KAGAN: Yeah. But it felt good to get back to her and to her character?

CORNWELL: Oh, always, always. I love to write about these characters, and I love to come up with an unusual scenario and unusual cases, and to show people areas of forensic science and medicine and police investigation that they might not be familiar with, such as trace evidence, which is simply a microscopic investigation. People leave things behind that they're not aware of, and I want to know what those things are and what they might tell us.
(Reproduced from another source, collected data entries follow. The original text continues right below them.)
(** What [MustNewConstMetric] gives for a descriptor of this subsystem
    and two label values. *)
Lemma MustNewConstMetric_stat (short hlp : string)
    (vt : prometheus.ValueType) (v : float) (a b : string) :
  short <> "" -> model.legacyRunes false short = true ->
  prometheus.MustNewConstMetric
    (prometheus.NewDesc NameValidationScheme
       (prometheus.BuildFQName namespace statDatabaseSubsystem short)
       hlp ["datid"; "datname"] [])
    vt v [a; b]
  = if namespaceUsable && (utf8.ValidString a && utf8.ValidString b)
    then Some (prometheus.mkMetric
                 (prometheus.NewDesc NameValidationScheme
                    (prometheus.BuildFQName namespace statDatabaseSubsystem
                       short)
                    hlp ["datid"; "datname"] [])
                 vt v [a; b])
    else None.
Proof.
  intros Hne Hs. pose proof (stat_desc_usable short hlp Hne Hs) as H.
  unfold prometheus.MustNewConstMetric. unfold usable in H.
  destruct (prometheus.err _); rewrite <- H; cbn [andb]; [reflexivity|].
  unfold prometheus.validateLabelValues.
  cbn [prometheus.variableLabels prometheus.NewDesc List.length Nat.eqb
       forallb andb].
  now rewrite andb_true_r.
Qed.

(* ------------------------------------------------------------------ *)
(** ** Framing: statements only append to the world *)

Lemma extend_empty_l (d : World) : extend emptyWorld d = d.
Proof. destruct d; reflexivity. Qed.
(** * Pentagram AirPlay receiver: the native FairPlay and mirror-buffer bindings

    A shallow embedding of the two JNI binding files
    [fairplay_jni.c] and [mirror_buffer_jni.c], and the properties of the
    handshake engine and of the stream decryptor that their callers rely on.

    The bindings call into two C libraries ([fairplay.h], [mirror_buffer.h])
    whose sources are not part of the tree.  The bindings are therefore
    embedded over an interface record holding the library entry points, and
    every property of the bindings alone is proved for an arbitrary
    implementation of that interface.  Properties that are decided inside
    the libraries are proved for a model of the libraries written from their
    specification. *)

From Stdlib Require Import ZArith Lia.
From Stdlib.Strings Require Byte Ascii.
From stdpp Require Import base numbers option list strings gmap.

(** ** C and JNI data *)

Abbreviation byte := Byte.byte.
Abbreviation x00 := Byte.x00.

(** [jbyteArray]: a Java byte array, or [NULL]. *)
Abbreviation jbyteArray := (option (list byte)).
Abbreviation NULL := (@None _).

Global Instance byte_eq_dec : EqDecision byte := Byte.byte_eq_dec.

(** The value of a byte as printed by [%d] / [%02X]. *)
Definition byte_to_Z (b : byte) : Z := Z.of_N (Byte.to_N b).

(** A call either returns, or faults (it dereferences a pointer that does not
    point to a live object, or hands [NULL] to a JNI function). *)
Inductive outcome (A : Type) : Type :=
  | Ret (a : A)
  | Fault.
Arguments Ret {A} a.
Arguments Fault {A}.

(** [__android_log_print(prio, tag, fmt, ...)]: one line of logcat. *)
Inductive log_priority := ANDROID_LOG_INFO | ANDROID_LOG_ERROR.

Record log_line := LogLine {
  priority : log_priority;
  tag : string;
  fmt : string;
  args : list Z
}.

(** An error line of logcat. *)
Definition is_error (l : log_line) : bool :=
  if priority l is ANDROID_LOG_ERROR then true else false.

Definition logs_error (log : list log_line) : bool := existsb is_error log.

(** The Java heap as the bindings see it: [NewByteArray] may fail. *)
Record JNIEnv := { heap_has_room : nat → bool }.

Definition GetArrayLength (a : list byte) : Z := Z.of_nat (length a).

(** [NewByteArray(env, n)]: a fresh zero-filled array, or [NULL]. *)
Definition NewByteArray (env : JNIEnv) (n : nat) : jbyteArray :=
  if heap_has_room env n then Some (replicate n x00) else NULL.

(** [GetByteArrayRegion(env, a, start, len, buf)]: the bytes copied to [buf]. *)
Definition GetByteArrayRegion (a : list byte) (start len : nat) : list byte :=
  take len (drop start a).

(** [SetByteArrayRegion(env, a, start, len, buf)]: [a] with the bytes
    [start .. start+len-1] replaced by [buf[0 .. len-1]].  A Java array never
    changes its length.  A byte of the C buffer that the library did not write
    is read as zero. *)
Definition SetByteArrayRegion (a : list byte) (start len : nat) (buf : list byte)
  : list byte :=
  imap (λ i x, if bool_decide (start ≤ i < start + len)
               then default x00 (buf !! (i - start)) else x) a.

(** ** [fairplay_jni.c] *)

Module FairPlayJNI.

Definition TAG : string := "FairPlayJNI".
Definition LOGI (f : string) (a : list Z) : log_line :=
  LogLine ANDROID_LOG_INFO TAG f a.
Definition LOGE (f : string) (a : list Z) : log_line :=
  LogLine ANDROID_LOG_ERROR TAG f a.

(** [struct logger_s { int dummy; }] *)
Record logger_s := { dummy : Z }.

(** [logger_init]: [calloc(1, sizeof(struct logger_s))]. *)
Definition logger_init : logger_s := {| dummy := 0 |}.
KAGAN: There's a real-life mystery that's kind of coming to light in Kansas City in recent day. The story of -- they're not calling it a serial killer, but a number of related deaths, maybe as many as six, a number of African-American women who have been murdered, and a mystery caller who's calling in to the police there.

Do you follow cases like that? Are you inspired by them?

CORNWELL: Well, I always follow cases like that, because you know, these are the real things going on out there. And I'm interested in them. They move me emotionally. I get upset by them. It's their tragedies. And in cases like the one you're just talking about, I already want to know what kinds of injuries are they finding associated with these remains? Is there a certain, you know, pattern that they're seeing? Is there any evidence?

And of course, it is very peculiar when somebody is calling about a case like that. What are they doing about that? But what might the body still have to say if you're able to understand the very silent language they speak? That's what I want to know.

KAGAN: Right. Unfortunately, in at least two of the case, two of the bodies are so badly decomposed, even difficult to identify the women.

CORNWELL: That's right.

KAGAN: So, the new book is called "Trace." What's next for you?

CORNWELL: Well, I'm working on the one that's to follow that, that right now the working title is "Predator." It's the next Scarpetta novel, and I'm very much involved in that at the moment.

I'm doing all kinds of very interesting research into genetics and also into the human -- into the brain and why people do what they do.

KAGAN: Well, you've made a career out of that. Next book coming around, you'll have to stop by again and tell us about that

CORNWELL: I would love to. Thank you so much.

KAGAN: All right, good luck. Patricia Cornwell -- the new book is called "Trace." Kay Scarpetta is back. Thanks so much.